Virtual reality technologies locate us at the portal of virtual capitalism. Bio-technology is another phase in the march of technological fantasy - that the world will get better and better with these newer toys and games to play. The mutated genes gets into our agricultural environment possibly creating killer weeds, possibly carcinogenising the food we eat and possibly cancerising more and more cells with which we live.

When issues of technology, ideology, and fantasy - all these are taken together as critical analysis of what technology is there is a sense of hopelessness. Here is one example: Technology of arms production is techniques borne out of the quantification and systematisation of the human creativity gone berserk, devoid of moral conscience, let alone availed of a deep sense of reflectivity on the fate of generations ahead. How do ideas colonise us and how do our politicians continue to import and impose these ideas onto the people who are vulnerable to these social changes? The answer may lie in hegemony.

In between our natural self and the world we inhabit lies ‘spaces of knowledge and power, as Michel Foucault says. This space alienates human beings and create ‘habituses’ of people. We are moving into another phase of developmentalism: the Age of Bio-Tech Malaysia. But what is it all about and how do we test its long-term impact on society?

"Technological determinism"

American Historian David Nobel in America by Design wrote extensively on the role of these corporations and the kinds of research and development, which have characterised not only the way science developed but also how it has affected public policy.
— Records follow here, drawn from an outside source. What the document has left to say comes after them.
(* ===== verification/Watch.v ===== *)
(** * Watching the configuration file ([internal/proxy/config/watch.go])

    The select loop of [Watcher.Run] as a step function over the events it can
    receive, with the debounce timer as the time it is due. *)

From S2P Require Import Prelude GoUtf8 GoStrings GoLib ProxyConfig Session.

Definition debounceDelay : Duration := Second.

(** [filepath.Base] on a slash-separated path. *)
Fixpoint trim_slashes (fuel : nat) (s : string) : string :=
  match fuel with
  | O => s
  | S fuel => if HasSuffix s "/" then trim_slashes fuel (TrimSuffix s "/") else s
  end.

Definition Base (path : string) : string :=
  if is_empty path then "."
  else
    let s := trim_slashes (slen path) path in
    if is_empty s then "/"
    else match LastIndex s "/" with Some i => drop_str (i + 1) s | None => s end.

(** What the loop selects on. *)
Inductive wevent :=
  | FsEvent (name : string)
  | FsError
  | EventsClosed
  | ErrorsClosed
  | TimerFired
  | CtxDone.

(** When the pending timer is due; [None] is a nil channel. *)
Record wstate := mkWstate { timerC : option Time }.

Inductive woutcome :=
  | Continue
  | Reload
  | Stopped (ok : bool).

(** [relevant]: the event concerns the file or the volume's [..data] link. *)
Definition relevant (path name : string) : bool :=
  String.eqb (Base name) (Base path) || String.eqb (Base name) "..data".

(** One turn of the loop at time [now]; [None] when the event cannot occur: a
    timer only fires when one is pending and due. *)
Definition watch_step (path : string) (s : wstate) (now : Time) (ev : wevent) :
    option (wstate * woutcome) :=
  match ev with
  | CtxDone => Some (s, Stopped true)
  | EventsClosed | ErrorsClosed => Some (s, Stopped false)
  | FsError => Some (s, Continue)
  | FsEvent name =>
      if relevant path name then Some (mkWstate (Some (now + debounceDelay)%Z), Continue)
      else Some (s, Continue)
  | TimerFired =>
      d ← s.(timerC);
      if (d <=? now)%Z then Some (mkWstate None, Reload) else None
  end.

(** A run of the loop that has not stopped. *)
Fixpoint watch_run (path : string) (s : wstate) (evs : list (Time * wevent)) : option wstate :=
  match evs with
  | [] => Some s
  | (now, ev) :: evs =>
      '(s, o) ← watch_step path s now ev;
      match o with Stopped _ => None | _ => watch_run path s evs end
  end.

Definition wstate0 : wstate := mkWstate None.

(** An event that neither schedules nor consumes the timer. *)
Definition quiet (path : string) (ev : Time * wevent) : Prop :=
  match ev.2 with
  | FsEvent name => relevant path name = false
  | TimerFired => False
  | _ => True
  end.

Lemma watch_run_app path s evs evs' :
  watch_run path s (evs ++ evs') = s ← watch_run path s evs; watch_run path s evs'.
Proof.
  revert s. induction evs as [|[now ev] evs IH]; intros s; [done|]. cbn [app watch_run].
  destruct (watch_step path s now ev) as [[s' []]|]; [apply IH..|done|done].
Qed.

(** A pending timer was scheduled by the last relevant event, one delay before
    it is due, and nothing since touched it. *)
Lemma pending_timer path evs s d :
  watch_run path wstate0 evs = Some s → s.(timerC) = Some d →
  ∃ evs1 t0 name evs2, evs = evs1 ++ (t0, FsEvent name) :: evs2 ∧
    relevant path name = true ∧ d = (t0 + debounceDelay)%Z ∧ Forall (quiet path) evs2.
Proof.
  revert s. induction evs as [|[now ev] evs IH] using rev_ind; intros s.
  - intros [= <-] [=].
  - rewrite watch_run_app. destruct (watch_run path wstate0 evs) as [s1|]; [|done].
    cbn [mbind option_bind watch_run].
    assert (quiet path (now, ev) → s1.(timerC) = Some d →
      ∃ evs1 t0 name evs2, evs ++ [(now, ev)] = evs1 ++ (t0, FsEvent name) :: evs2 ∧
        relevant path name = true ∧ d = (t0 + debounceDelay)%Z ∧ Forall (quiet path) evs2) as Hkeep.
    { intros Hq Hd. destruct (IH s1 eq_refl Hd) as (evs1 & t0 & name & evs2 & -> & Hr & Ht & Hf).
      exists evs1, t0, name, (evs2 ++ [(now, ev)]). rewrite <-(assoc_L (++)).
      split_and!; [done..|]. apply Forall_app. split; [done|by constructor]. }
    destruct ev as [name| | | | |]; cbn [watch_step]; try done.
    + destruct (relevant path name) eqn:Hr; cbn [mbind option_bind]; intros [= <-].
      * intros [= <-]. exists evs, now, name, []. split_and!; [done..|constructor].
      * by apply Hkeep.
    + cbn [mbind option_bind]. intros [= <-]. by apply Hkeep.
    + destruct (timerC s1); [|done]. cbn [mbind option_bind]. case_if; [|done].
      cbn [mbind option_bind]. intros [= <-] [=].
Qed.

(** The debounce holds: a reload at time [t] comes at least one second after
    the last relevant file event, with no relevant event and no other reload in
    between; and such a reload is possible: after a relevant event that nothing
    follows, the timer may fire from one second later on. *)
Theorem debounced path evs t s o :
  watch_run path wstate0 evs = Some s →
  (watch_step path s t TimerFired = Some o →
   o = (mkWstate None, Reload) ∧
   ∃ evs1 t0 name evs2, evs = evs1 ++ (t0, FsEvent name) :: evs2 ∧
     relevant path name = true ∧ (t0 + debounceDelay ≤ t)%Z ∧ Forall (quiet path) evs2) ∧
  (∀ t0 name t', relevant path name = true → (t0 + debounceDelay ≤ t')%Z →
     watch_run path s [(t0, FsEvent name); (t', TimerFired)] = Some (mkWstate None)).
Proof.
  intros Hrun. split.
  - cbn [watch_step]. destruct (timerC s) as [d|] eqn:Hd; [|done]. cbn [mbind option_bind].
    destruct (Z.leb_spec d t); [|done]. intros [= <-]. split; [done|].
    destruct (pending_timer path evs s d Hrun Hd) as (evs1 & t0 & name & evs2 & -> & Hr & -> & Hq).
    by exists evs1, t0, name, evs2.
  - intros t0 name t' Hr Ht. simpl. rewrite Hr. simpl.
    by destruct (Z.leb_spec (t0 + debounceDelay) t'); [|lia].
Qed.

Lemma debounced_witness :
  ∃ evs1 t0 name evs2,
    [(0%Z, FsEvent "/etc/proxy/..data"); (5%Z, FsEvent "/etc/proxy/other")]
      = evs1 ++ (t0, FsEvent name) :: evs2 ∧ (t0 + debounceDelay ≤ Second)%Z.
Proof.
  destruct (debounced "/etc/proxy/config.yaml"
    [(0%Z, FsEvent "/etc/proxy/..data"); (5%Z, FsEvent "/etc/proxy/other")] Second
    (mkWstate (Some Second)) (mkWstate None, Reload) ltac:(vm_compute; reflexivity)) as [H _].
  destruct (H ltac:(vm_compute; reflexivity)) as (_ & evs1 & t0 & name & evs2 & He & _ & Ht & _).
  by exists evs1, t0, name, evs2.
Defined.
David Nye's story of electrification of America is also a story of the Internet as it colonises public sphere and brings with it the ideology that “technology is neutral and devoid of human constitutive interests”. In essence, I propose that technological determinism is an ideology itself which masks the human actors, the corporations, and those involved in the production, reproduction, coding, signaling, symbolising - and mystifying the masses.
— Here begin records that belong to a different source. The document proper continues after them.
Record PgConsoleSpec := mkPgConsoleSpec {
  CS_CNPGClusterRef : string;
  CS_Image : option ImageSpec;
  CS_ProxyImage : option ImageSpec;
  CS_Authentication : ProxyAuthenticationSpec;
  CS_ProxyResources : Resources;
  CS_PgAdmin : PgAdminSpec;
  CS_Console : ConsoleSpec;
  CS_Evidence : EvidenceSpec;
  CS_Exposure : ExposureSpec;
  CS_NetworkPolicy : NetworkPolicySpec;
  CS_FSGroup : option Z;
  CS_Resources : Resources
}.

Definition CS_Hostname (s : PgConsoleSpec) : string := s.(CS_Exposure).(EX_Hostname).

(** [PgConsoleStatus]; nothing reads or writes its user counters. *)
Record PgConsoleStatus := mkConsoleStatus {
  PS_ObservedGeneration : Z;
  PS_URL : string;
  PS_ConfigRevision : string;
  PS_EvidenceEnabled : bool;
  PS_EvidenceTokenSecretName : string;
  PS_Conditions : list Condition
}.

#[export] Instance PgConsoleStatus_eq_dec : EqDecision PgConsoleStatus.
Proof. solve_decision. Defined.

Definition no_console_status : PgConsoleStatus := mkConsoleStatus 0 "" "" false "" [].

Record PgConsole := mkPgConsole {
  PC_Meta : ObjectMeta;
  PC_Spec : PgConsoleSpec;
  PC_Status : PgConsoleStatus
}.

Definition PC_TokenSecretName (c : PgConsole) : string := c.(PC_Status).(PS_EvidenceTokenSecretName).
Definition PC_Name (c : PgConsole) : string := c.(PC_Meta).(M_Name).
Definition PC_Namespace (c : PgConsole) : string := c.(PC_Meta).(M_Namespace).
Definition PC_UID (c : PgConsole) : string := c.(PC_Meta).(M_UID).

(** *** Pods

    The fields of a Pod template that the operator renders. *)
Record EnvVar := mkEnv { EN_Name : string; EN_Value : string }.

Record ContainerPort := mkContainerPort { CP_Name : string; CP_Port : Z; CP_Protocol : string }.

Inductive Probe :=
  | HTTPProbe (path : string) (port : Z)
  | TCPProbe (port initialDelay period : Z)
  | ExecProbe (command : list string).

Record SecurityContext := mkSecurity {
  SX_AllowPrivilegeEscalation : option bool;
  SX_ReadOnlyRootFilesystem : option bool;
  SX_Drop : list string
}.

Record VolumeMount := mkMount {
  VM_Name : string;
  VM_MountPath : string;
  VM_SubPath : string;
  VM_ReadOnly : bool
}.

Record Container := mkContainer {
  CT_Name : string;
  CT_Image : string;
  CT_PullPolicy : string;
  CT_Command : list string;
  CT_Args : list string;
  CT_Env : list EnvVar;
  CT_Ports : list ContainerPort;
  CT_Liveness : option Probe;
  CT_Readiness : option Probe;
  CT_Resources : Resources;
  CT_Security : SecurityContext;
  CT_Mounts : list VolumeMount
}.

(** Key and path of [corev1.KeyToPath]. *)
Abbreviation KeyToPath := (string * string)%type (only parsing).

Inductive VolumeProjection :=
  | ProjectedToken (path : string) (expiration : Z)
  | ProjectedConfigMap (name : string) (items : list KeyToPath)
  | ProjectedField (path fieldPath : string)
  | ProjectedSecret (name : string) (items : list KeyToPath).

Inductive VolumeSource :=
  | EmptyDir
  | SecretSource (name : string) (mode : option Z) (items : list KeyToPath)
  | ClaimSource (claim : string)
  | ProjectedSource (mode : option Z) (sources : list VolumeProjection).

Record Volume := mkVolume { V_Name : string; V_Source : VolumeSource }.

#[export] Instance EnvVar_eq_dec : EqDecision EnvVar.
Proof. solve_decision. Defined.
#[export] Instance ContainerPort_eq_dec : EqDecision ContainerPort.
Proof. solve_decision. Defined.
#[export] Instance Probe_eq_dec : EqDecision Probe.
Proof. solve_decision. Defined.
#[export] Instance SecurityContext_eq_dec : EqDecision SecurityContext.
Proof. solve_decision. Defined.
#[export] Instance VolumeMount_eq_dec : EqDecision VolumeMount.
Proof. solve_decision. Defined.
#[export] Instance Container_eq_dec : EqDecision Container.
Proof. solve_decision. Defined.
#[export] Instance VolumeProjection_eq_dec : EqDecision VolumeProjection.
Proof. solve_decision. Defined.
#[export] Instance VolumeSource_eq_dec : EqDecision VolumeSource.
Proof. solve_decision. Defined.
#[export] Instance Volume_eq_dec : EqDecision Volume.
Proof. solve_decision. Defined.

Record PodSecurityContext := mkPodSecurity {
  PX_RunAsNonRoot : option bool;
  PX_SeccompProfile : string;
  PX_FSGroup : option Z
}.

#[export] Instance PodSecurityContext_eq_dec : EqDecision PodSecurityContext.
Proof. solve_decision. Defined.

Record PodSpec := mkPodSpec {
  PX_ServiceAccountName : string;
  PX_AutomountServiceAccountToken : option bool;
  PX_RestartPolicy : string;
  PX_DNSPolicy : string;
  PX_SecurityContext : PodSecurityContext;
  PX_InitContainers : list Container;
  PX_Containers : list Container;
  PX_Volumes : list Volume
}.

Record DeploymentSpec := mkDeploymentSpec {
  DS_Replicas : option Z;
  DS_Strategy : string;
  DS_Selector : gmap string string;
  DS_TemplateLabels : gmap string string;
  DS_TemplateAnnotations : gmap string string;
  DS_Pod : PodSpec
}.

Record Deployment := mkDeployment {
  D_Meta : ObjectMeta;
  D_Spec : DeploymentSpec;
  D_ObservedGeneration : Z;
  D_UpdatedReplicas : Z;
  D_ReadyReplicas : Z
}.

(** The Secret a volume mounts, if it mounts one. *)
Definition volume_secret (v : Volume) : option string :=
  match v.(V_Source) with SecretSource name _ _ => Some name | _ => None end.

Definition D_Volumes (d : Deployment) : list (string * option string) :=
  (λ v, (v.(V_Name), volume_secret v)) <$> d.(D_Spec).(DS_Pod).(PX_Volumes).

(** The selector, the policy types and the rules of a NetworkPolicy. *)
Record PolicySpec := mkPolicySpec {
  NPS_PodSelector : gmap string string;
  NPS_PolicyTypes : list string;
  NPS_Ingress : list (list PolicyPort);
  NPS_Egress : list EgressRule
}.

#[export] Instance PolicySpec_eq_dec : EqDecision PolicySpec.
Proof. solve_decision. Defined.

Record NetworkPolicy := mkNetworkPolicy {
  NP_Meta : ObjectMeta;
  NP_Spec : PolicySpec
}.

(** ** Authority *)

Record PolicyRule := mkRule {
  RL_APIGroups : list string;
  RL_Resources : list string;
  RL_Verbs : list string;
  RL_ResourceNames : list string
}.

#[export] Instance PolicyRule_eq_dec : EqDecision PolicyRule.
Proof. solve_decision. Defined.

(** A [Role], or a [ClusterRole] when it has no namespace. *)
Record Role := mkRole { RO_Meta : ObjectMeta; RO_Rules : list PolicyRule }.

Record RoleRef := mkRoleRef { RR_APIGroup : string; RR_Kind : string; RR_Name : string }.
Record Subject := mkSubject { SU_Kind : string; SU_Name : string; SU_Namespace : string }.

#[export] Instance RoleRef_eq_dec : EqDecision RoleRef.
Proof. solve_decision. Defined.
#[export] Instance Subject_eq_dec : EqDecision Subject.
Proof. solve_decision. Defined.

Record RoleBinding := mkRoleBinding {
  RB_Meta : ObjectMeta;
  RB_RoleRef : RoleRef;
  RB_Subjects : list Subject
}.

Record ServiceAccount := mkServiceAccount { SA_Meta : ObjectMeta }.

(** ** The Service, the claim and the three kinds of exposure *)

Record ServicePort := mkServicePort {
  SP_Name : string;
  SP_Protocol : string;
  SP_Port : Z;
  SP_TargetPort : PortValue
}.

#[export] Instance ServicePort_eq_dec : EqDecision ServicePort.
Proof. solve_decision. Defined.

Record Service := mkService {
  SV_Meta : ObjectMeta;
  SV_Type : string;
  SV_Selector : gmap string string;
  SV_Ports : list ServicePort
}.

Record PersistentVolumeClaim := mkPVC {
  PV_Meta : ObjectMeta;
  PV_AccessModes : list string;
  PV_Storage : string;
  PV_StorageClass : option string
}.

(** One rule with one path: host, path, path type, Service and port. *)
Record IngressSpec := mkIngressSpec {
  IN_ClassName : option string;
  IN_Host : string;
  IN_Path : string;
  IN_PathType : string;
  IN_Service : string;
  IN_Port : Z;
  IN_TLS : list (list string * string)
}.

#[export] Instance IngressSpec_eq_dec : EqDecision IngressSpec.
Proof. solve_decision. Defined.

Record Ingress := mkIngress {
  IN_Meta : ObjectMeta;
  IN_Spec : IngressSpec;
  IN_LoadBalancer : list string
}.

Record RouteTLS := mkRouteTLS { RT_Termination : string; RT_InsecurePolicy : string }.

Record RouteSpec := mkRouteSpec {
  RT_Host : string;
  RT_ToKind : string;
  RT_ToName : string;
  RT_Weight : Z;
  RT_TargetPort : PortValue;
  RT_TLS : option RouteTLS;
  RT_WildcardPolicy : string
}.

#[export] Instance RouteTLS_eq_dec : EqDecision RouteTLS.
Proof. solve_decision. Defined.
#[export] Instance RouteSpec_eq_dec : EqDecision RouteSpec.
Proof. solve_decision. Defined.

Record RouteCondition := mkRouteCondition {
  RC_Type : string;
  RC_Status : string;
  RC_Reason : string;
  RC_Message : string
}.

(** The verdicts of the routers: a host and its conditions. *)
Record Route := mkRoute {
  RT_Meta : ObjectMeta;
  RT_Spec : RouteSpec;
  RT_Ingress : list (string * list RouteCondition)
}.

Record ParentReference := mkParentRef {
  PR_Group : option string;
  PR_Kind : option string;
  PR_Name : string;
  PR_Namespace : option string;
  PR_SectionName : option string
}.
Only a radical critique of ideology, an Ideologiekritik as Jurgen Habermas says - a cognitive praxis which contains the analysing of knowledge claims vis-a-vis human constituted interest might be a starting point in looking at these claims; claims such as one made by Nicholas Negroponte or Digital Gurus who roam the earth in search of nations to digitise.
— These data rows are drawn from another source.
(* ===== verification/AdminSync.v ===== *)
(** * pgAdmin provisioning ([internal/adminsync])

    The sidecar that writes the credential files of the pgAdmin accounts and
    runs [setup.py load-servers] for each ([sidecar_server.go]), its HTTP
    handler with the bearer token, and the client in the operator that picks a
    ready Pod and posts the desired connections to it ([sidecar_client.go],
    [adminsync.go]). pgAdmin and its CLI are third-party code: a command line
    is [exec_run] of [GoOs.OS], and [PgAdminLaws] states what the
    documentation of [load-servers --replace] says. Errors are their texts. *)

From S2P Require Import Prelude GoUtf8 GoStrings GoBytes GoLib GoOs Http ApiTypes.

(** ** Data *)

(** [adminsync.Server]. *)
Record Server := mkServer {
  S_Name : string;
  S_Group : string;
  S_Host : string;
  S_Port : Z;
  S_MaintenanceDB : string;
  S_Username : string;
  S_PassFile : string;
  S_SSLMode : string;
  S_Password : string
}.

(** The shape [setup.py load-servers] reads. *)
Record serverEntry := mkEntry {
  E_Name : string;
  E_Group : string;
  E_Host : string;
  E_Port : Z;
  E_MaintenanceDB : string;
  E_Username : string;
  E_ConnectionParameters : gmap string string
}.

Abbreviation serverDocument := (gmap string serverEntry).

Definition pythonPath : string := "/venv/bin/python3".
Definition setupPath : string := "/pgadmin4/setup.py".
Definition SidecarServerName : string := "pgadmin-admin-sync".
Definition SidecarPort : Z := 9600.
Definition DefaultPassFilePath : string := "/run/pgadmin/passfile/pgpass".
Definition DefaultSettingsDBPath : string := "/var/lib/pgadmin/pgadmin4.db".
Definition pgpassAnyHost : string := "*".
Definition storageRelativePassFile : string := "/pgpass".
Definition pgAdminStorageRoot : string := "/var/lib/pgadmin/storage".
Definition revisionFileName : string := ".pgtoolbox-revision".
Definition maxBody : Z := 2 ^ 20.
Definition StatusNoContent : Z := 204.

(** The fields of [SidecarOptions] that [apply] reads. *)
Record SidecarOptions := mkOptions {
  O_PythonPath : string;
  O_SetupPath : string;
  O_PassFile : string;
  O_SettingsDB : string
}.

Definition or_default (d s : string) : string := if is_empty s then d else s.

(** The defaults at the start of [RunSidecar]. *)
Definition with_defaults (o : SidecarOptions) : SidecarOptions :=
  mkOptions (or_default pythonPath o.(O_PythonPath)) (or_default setupPath o.(O_SetupPath))
    (or_default DefaultPassFilePath o.(O_PassFile)) (or_default DefaultSettingsDBPath o.(O_SettingsDB)).

(** [encoding/json] on the types above, and [x509]'s reading of a CA bundle. *)
Class AdminLib := {
  marshal_servers : list Server → string;
  marshal_document : serverDocument → string;
  marshal_request : list Server → string;
  decode_request : string → option (list Server);
  usable_CA : string → bool
}.

Definition coerce_server (s : Server) : Server :=
  mkServer (to_valid_utf8 s.(S_Name)) (to_valid_utf8 s.(S_Group)) (to_valid_utf8 s.(S_Host)) s.(S_Port)
    (to_valid_utf8 s.(S_MaintenanceDB)) (to_valid_utf8 s.(S_Username)) (to_valid_utf8 s.(S_PassFile))
    (to_valid_utf8 s.(S_SSLMode)) (to_valid_utf8 s.(S_Password)).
Are we imitating the Western mind? Are we becoming too logical, too rationalising, too relativising, and too scientistic to see the qualitative dimension of Nature from an eco-philosophical perspective? I suspect so - based on the educational system we have built for our nation and based on the nature of human capital revolution we have engineered with the help of outside colonisers. Or are we doomed to perpetually engineer and plan destruction so that the human ecosystem can continue to be infiltrated by genetically-modified crops that will mutate and carry consequences against what the natural world is designed to accommodate?

Technology is artifact. Artifacts have creators. Creators are people. And people have politics. Where will technological determinism as ideology be if we could name the shadows on the wall of the cave?

Let us gather our own homegrown intellectuals together with the leaders of our grassroots movement and enlightened and rakyat-friendly NGOs to debate on this issue, so that the new discourse on development will not be dominated by the members of the International Advisory Panel.

Let the rakyat speak. Let them speak, in their own language, of the meaning of appropriate technology and available resources that do not alienate them and create bigger spaces of knowledge and power between the have and the have-nots, between the powerful and the powerless.

We are fundamentally an organic nation - not a genetically-altered polity.